What I'm trying to say is that in military medicine you have to find the sweet spot between balancing a patient's privacy against the command's right to know. You have to always be sensitive to this and never let your guard down. I've seen many cases where errors were made in either direction.

In the military your priority goes like this: Constitution, Mission, Service, Unit, Shipmate (or fellow soldier), Self. I'd say that the command's right to know supersedes the patient's privacy. The commanding officer is responsible for the mission and has a right to know anything that might affect his unit's ability to resolve the mission. You really don't have a right to hide anything that would hinder your performance from the CoC. Doesn't mean people don't still try to do it but ethically you are bound to report this type of thing.
 
In the military your priority goes like this: Constitution, Mission, Service, Unit, Shipmate (or fellow soldier), Self. I'd say that the command's right to know supersedes the patient's privacy. The commanding officer is responsible for the mission and has a right to know anything that might affect his unit's ability to resolve the mission. You really don't have a right to hide anything that would hinder your performance from the CoC. Doesn't mean people don't still try to do it but ethically you are bound to report this type of thing.

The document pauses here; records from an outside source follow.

(** X5: the request interceptor never throws, whatever the session storage
    holds, and never touches a header other than Authorization. It sets
    Authorization to "Bearer " followed by the stored user's access token when
    a user with a non-empty token can be read from storage, and returns the
    headers as they were when storage has no entry or the entry cannot be
    parsed. *)
Theorem requestInterceptor_headers (env : Env) (st headers : gmap string string) :
  (exists headers',
     requestInterceptor env st headers = Return headers' /\
     forall name, name <> "Authorization" -> headers' !! name = headers !! name) /\
  (forall stored u,
     st !! getOidcStorageKey env = Some stored -> truthy_str stored = true ->
     fromStorageString stored = Return u -> truthy_str (access_token u) = true ->
     requestInterceptor env st headers
     = Return (<["Authorization" := "Bearer " +:+ access_token u]> headers)) /\
  (st !! getOidcStorageKey env = None \/
   (exists stored err, st !! getOidcStorageKey env = Some stored /\
                       fromStorageString stored = Throw err) ->
   requestInterceptor env st headers = Return headers).
Proof.
  unfold CustomInstance.requestInterceptor, CustomInstance.getUser.
  repeat split.
  - destruct (st !! getOidcStorageKey env) as [stored|]; simpl; [|by eauto].
    destruct (truthy_str stored); simpl; [|by eauto].
    destruct (fromStorageString stored) as [u|]; simpl; [|by eauto].
    destruct (truthy_str (access_token u)); [|by eauto].
    eexists. split; [done|]. intros name Hne. by rewrite lookup_insert_ne.
  - intros stored u -> -> Hparse Htok. simpl. rewrite Hparse. simpl.
    by rewrite Htok.
  - intros [->|(stored & err & -> & Hparse)]; [done|]. simpl.
    destruct (truthy_str stored); [|done]. by rewrite Hparse.
Qed.
(** [stop_index] is the 1-based position of the first result that has
    not passed, and the number of results when there is none. *)
Lemma stop_index_spec results :
  (Forall (fun r => TestResult.passed r = true) results /\
   stop_index results = length results) \/
  (exists i r,
     stop_index results = S i /\
     results !! i = Some r /\ TestResult.passed r = false /\
     Forall (fun r => TestResult.passed r = true) (take i results)).
Proof.
  induction results as [|r rest IH]; simpl.
  - left. split; [constructor | reflexivity].
  - destruct (TestResult.passed r) eqn:Hp.
    + destruct IH as [[Hall Hlen] | (i & r' & Hi & Hr' & Hfail & Hbefore)].
      * left. split; [by constructor | by rewrite Hlen].
      * right. exists (S i), r'. simpl. repeat split; auto.
    + right. exists 0%nat, r. simpl. repeat split; auto.
Qed.

(** C3. Sequential mode with [--bail]. Let [full] be the results of the
    tests of the config run one after the other from the same world,
    none left out. The run completes, and its report holds the first
    [stop_index full] results of [full]: as many as the 1-based position
    of the first test whose result has not passed, or one per test when
    every result has passed. The tests after that position have no
    entry in the report. *)
Theorem cmdRun_sequential_bail {World : Type} (now : World -> Z)
    (send : Request.t -> World -> World) (settle : Request.t -> World -> Settled * World)
    (JSON_parse : string -> option JSON)
    (args : ParsedArgs.t) (config : SmokeConfig.t) (order : list nat) (w : World) :
  ParsedArgs.parallel args = false ->
  ParsedArgs.bail args = true ->
  let env := cmdRun_env args config in
  let tests := SmokeConfig.tests config in
  let full :=
    fst (run_sequential now send settle JSON_parse false (cmdRun_baseUrl env)
           (cmdRun_envHeaders env) (ParsedArgs.timeout args) tests [] w) in
  Forall2 result_of tests full /\
  (exists run,
     fst (cmdRun now send settle JSON_parse args config order w) = Some run /\
     Report.results (Run.report run) = take (stop_index full) full /\
     length (Report.results (Run.report run)) = stop_index full /\
     Report.total (Run.report run) = stop_index full) /\
  ((Forall (fun r => TestResult.passed r = true) full /\
    stop_index full = length tests) \/
   (exists i r,
      stop_index full = S i /\
      full !! i = Some r /\ TestResult.passed r = false /\
      Forall (fun r => TestResult.passed r = true) (take i full))).
Proof.
  intros Hseq Hbail env tests full.
  assert (Hfull : Forall2 result_of tests full) by apply run_sequential_all.
  split; [exact Hfull|]. split.
  - unfold cmdRun. rewrite Hseq, Hbail. fold env tests.
    pose proof (run_sequential_bail now send settle JSON_parse (cmdRun_baseUrl env)
                  (cmdRun_envHeaders env) (ParsedArgs.timeout args) tests w) as Hb.
    simpl in Hb. fold full in Hb.
    destruct (run_sequential _ _ _ _ true _ _ _ _ _ _) as [results w1].
    simpl in Hb. subst results. simpl.
    eexists. split; [reflexivity|]. simpl.
    pose proof (stop_index_le full).
    rewrite length_take. repeat split; lia.
  - destruct (stop_index_spec full) as [[Hall Hlen] | Hfirst].
    + left. split; [exact Hall|]. rewrite Hlen. symmetry.
      eapply Forall2_length. exact Hfull.
    + right. exact Hfirst.
Qed.

Lemma cmdRun_sequential_bail_witness :
  let config :=
    SmokeConfig.mk None
      [demo_test "a" "/a" no_expectations;
       demo_test "b" "/down" no_expectations;
       demo_test "c" "/c" no_expectations] in
  exists run,
    fst (cmdRun demo_now demo_send demo_settle demo_parse (demo_args false true)
           config [] 0%nat) = Some run /\
    length (Report.results (Run.report run)) = 2%nat.
Proof.
  intros config.
  destruct (cmdRun_sequential_bail demo_now demo_send demo_settle demo_parse
              (demo_args false true) config [] 0%nat eq_refl eq_refl)
    as (_ & (run & Hrun & _ & Hlen & _) & _).
  exists run. split; [exact Hrun|]. rewrite Hlen. reflexivity.
Defined.

(** ** The suite orchestrator: parallel mode *)

Lemma Promise_all_fulfilled {A} (slots : list (option A)) :
  (forall i, (i < length slots)%nat -> exists x, slots !! i = Some (Some x)) ->
  exists xs, Promise_all slots = Some xs /\ slots = map Some xs.
Proof.
  induction slots as [|slot rest IH]; intros Hall; simpl.
  - exists []. auto.
  - destruct (Hall 0%nat) as [x Hx]; [simpl; lia|]. simpl in Hx.
    injection Hx as ->.
    destruct IH as (xs & Hxs & Hrest).
    { intros i Hi. apply (Hall (S i)). simpl. lia. }
    exists (x :: xs). rewrite Hxs. simpl. by rewrite <- Hrest.
Qed.

Section ParallelFacts.

Context {World : Type}.
Variable now : World -> Z.
Variable send : Request.t -> World -> World.
Variable settle : Request.t -> World -> Settled * World.
Variable JSON_parse : string -> option JSON.

#[local] Abbreviation resume := (resume_all now settle JSON_parse).

(** The pending calls are those of the tests, in their order. *)
Lemma begin_all_tests baseUrl envHeaders timeout tests (w : World) :
  map pending_test (fst (begin_all now send baseUrl envHeaders timeout tests w)) = tests.
Proof.
  revert w. induction tests as [|test rest IH]; intros w; simpl; [reflexivity|].
  specialize (IH (send (makeRequest_request (runTest_url test baseUrl)
                          (runTest_method test) (runTest_headers test envHeaders)
                          (TestCase.body test) timeout) w)).
  unfold runTest_begin.
  destruct (begin_all _ _ _ _ _ _ _) as [ps w1]. simpl in *. by rewrite IH.
Qed.

Lemma resume_all_length pending order slots (w : World) :
  length (fst (resume pending order slots w)) = length slots.
Proof.
  revert slots w. induction order as [|i order IH]; intros slots w; simpl; [reflexivity|].
  destruct (pending !! i) as [p|]; [|apply IH].
  destruct (slots !! i) as [[r|]|]; try apply IH.
  destruct (runTest_resume _ _ _ _ _) as [r w1].
  rewrite IH. apply length_insert.
Qed.

Lemma resume_all_ok pending order slots (w : World) :
  slots_ok pending slots -> slots_ok pending (fst (resume pending order slots w)).
Proof.
  revert slots w. induction order as [|i order IH]; intros slots w Hok; simpl; [exact Hok|].
  destruct (pending !! i) as [p|] eqn:Hp; [|by apply IH].
  destruct (slots !! i) as [[r|]|] eqn:Hs; try by apply IH.
  pose proof (runTest_resume_is_result now settle JSON_parse p w) as (outcome & finish & Hr).
  destruct (runTest_resume _ _ _ _ _) as [r w1]. simpl in Hr.
  apply IH. intros j r' Hj.
  destruct (decide (i = j)) as [<-|Hne].
  - rewrite list_lookup_insert_eq in Hj by (eapply lookup_lt_Some; exact Hs).
    injection Hj as <-. exists p. split; [exact Hp|].
    exists (pending_start p), outcome, finish. exact Hr.
  - rewrite list_lookup_insert_ne in Hj by exact Hne. by apply Hok.
Qed.

(** A fulfilled slot stays as it is. *)
Lemma resume_all_keeps pending order slots (w : World) i r :
  slots !! i = Some (Some r) ->
  fst (resume pending order slots w) !! i = Some (Some r).
Proof.
  revert slots w. induction order as [|j order IH]; intros slots w Hi; simpl; [exact Hi|].
  destruct (pending !! j) as [p|]; [|by apply IH].
  destruct (slots !! j) as [[r'|]|] eqn:Hs; try by apply IH.
  destruct (runTest_resume _ _ _ _ _) as [r' w1].
  apply IH. rewrite list_lookup_insert_ne; [exact Hi|].
  intros ->. congruence.
Qed.

(** Every call named in the order gets its slot fulfilled. *)
Lemma resume_all_fills pending order slots (w : World) i :
  length slots = length pending ->
  i ∈ order -> (i < length pending)%nat ->
  exists r, fst (resume pending order slots w) !! i = Some (Some r).
Proof.
  revert slots w. induction order as [|j order IH]; intros slots w Hlen Hin Hi.
  - by apply elem_of_nil in Hin.
  - simpl. destruct (decide (i = j)) as [<-|Hne].
    + destruct (lookup_lt_is_Some_2 pending i Hi) as [p Hp]. rewrite Hp.
      destruct (lookup_lt_is_Some_2 slots i) as [slot Hs]; [lia|]. rewrite Hs.
      destruct slot as [r|].
      * exists r. by apply resume_all_keeps.
      * destruct (runTest_resume _ _ _ _ _) as [r w1].
        exists r. apply resume_all_keeps.
        apply list_lookup_insert_eq. lia.
    + apply elem_of_cons in Hin as [Heq|Hin]; [done|].
      destruct (pending !! j) as [p|]; [|by apply IH].
      destruct (slots !! j) as [[r'|]|] eqn:Hs; try by apply IH.
      destruct (runTest_resume _ _ _ _ _) as [r' w1].
      apply IH; [by rewrite length_insert | exact Hin | exact Hi].
Qed.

You don't have the legal right to "hide" anything but you are expected to use your discretion deciding what your CO needs to know. I'd recommend the following conversation to any GMO. "Sir/Ma'am, I'm not going to bore you with every medical detail. I'll let you know about the stuff you need to know. Are there specific issues that you always want to know about?" Then, go from there.

In general, I think this question of officer versus doctor is overblown. For most fitness for duty questions, you have to protect the group as well as the patient. This really isn't any different than civilian aviation physicals, reporting the drug use of a school bus driver, etc. For the examples where it was suggested that you involve yourself in interrogation, that is a clear violation of the Geneva conventions, so man up and say so. One interesting issue is force feeding of prisoners in GITMO. I think those doctors could have risked their licenses by participating in that. I don't think I could have done that but, thankfully, was never put in that position.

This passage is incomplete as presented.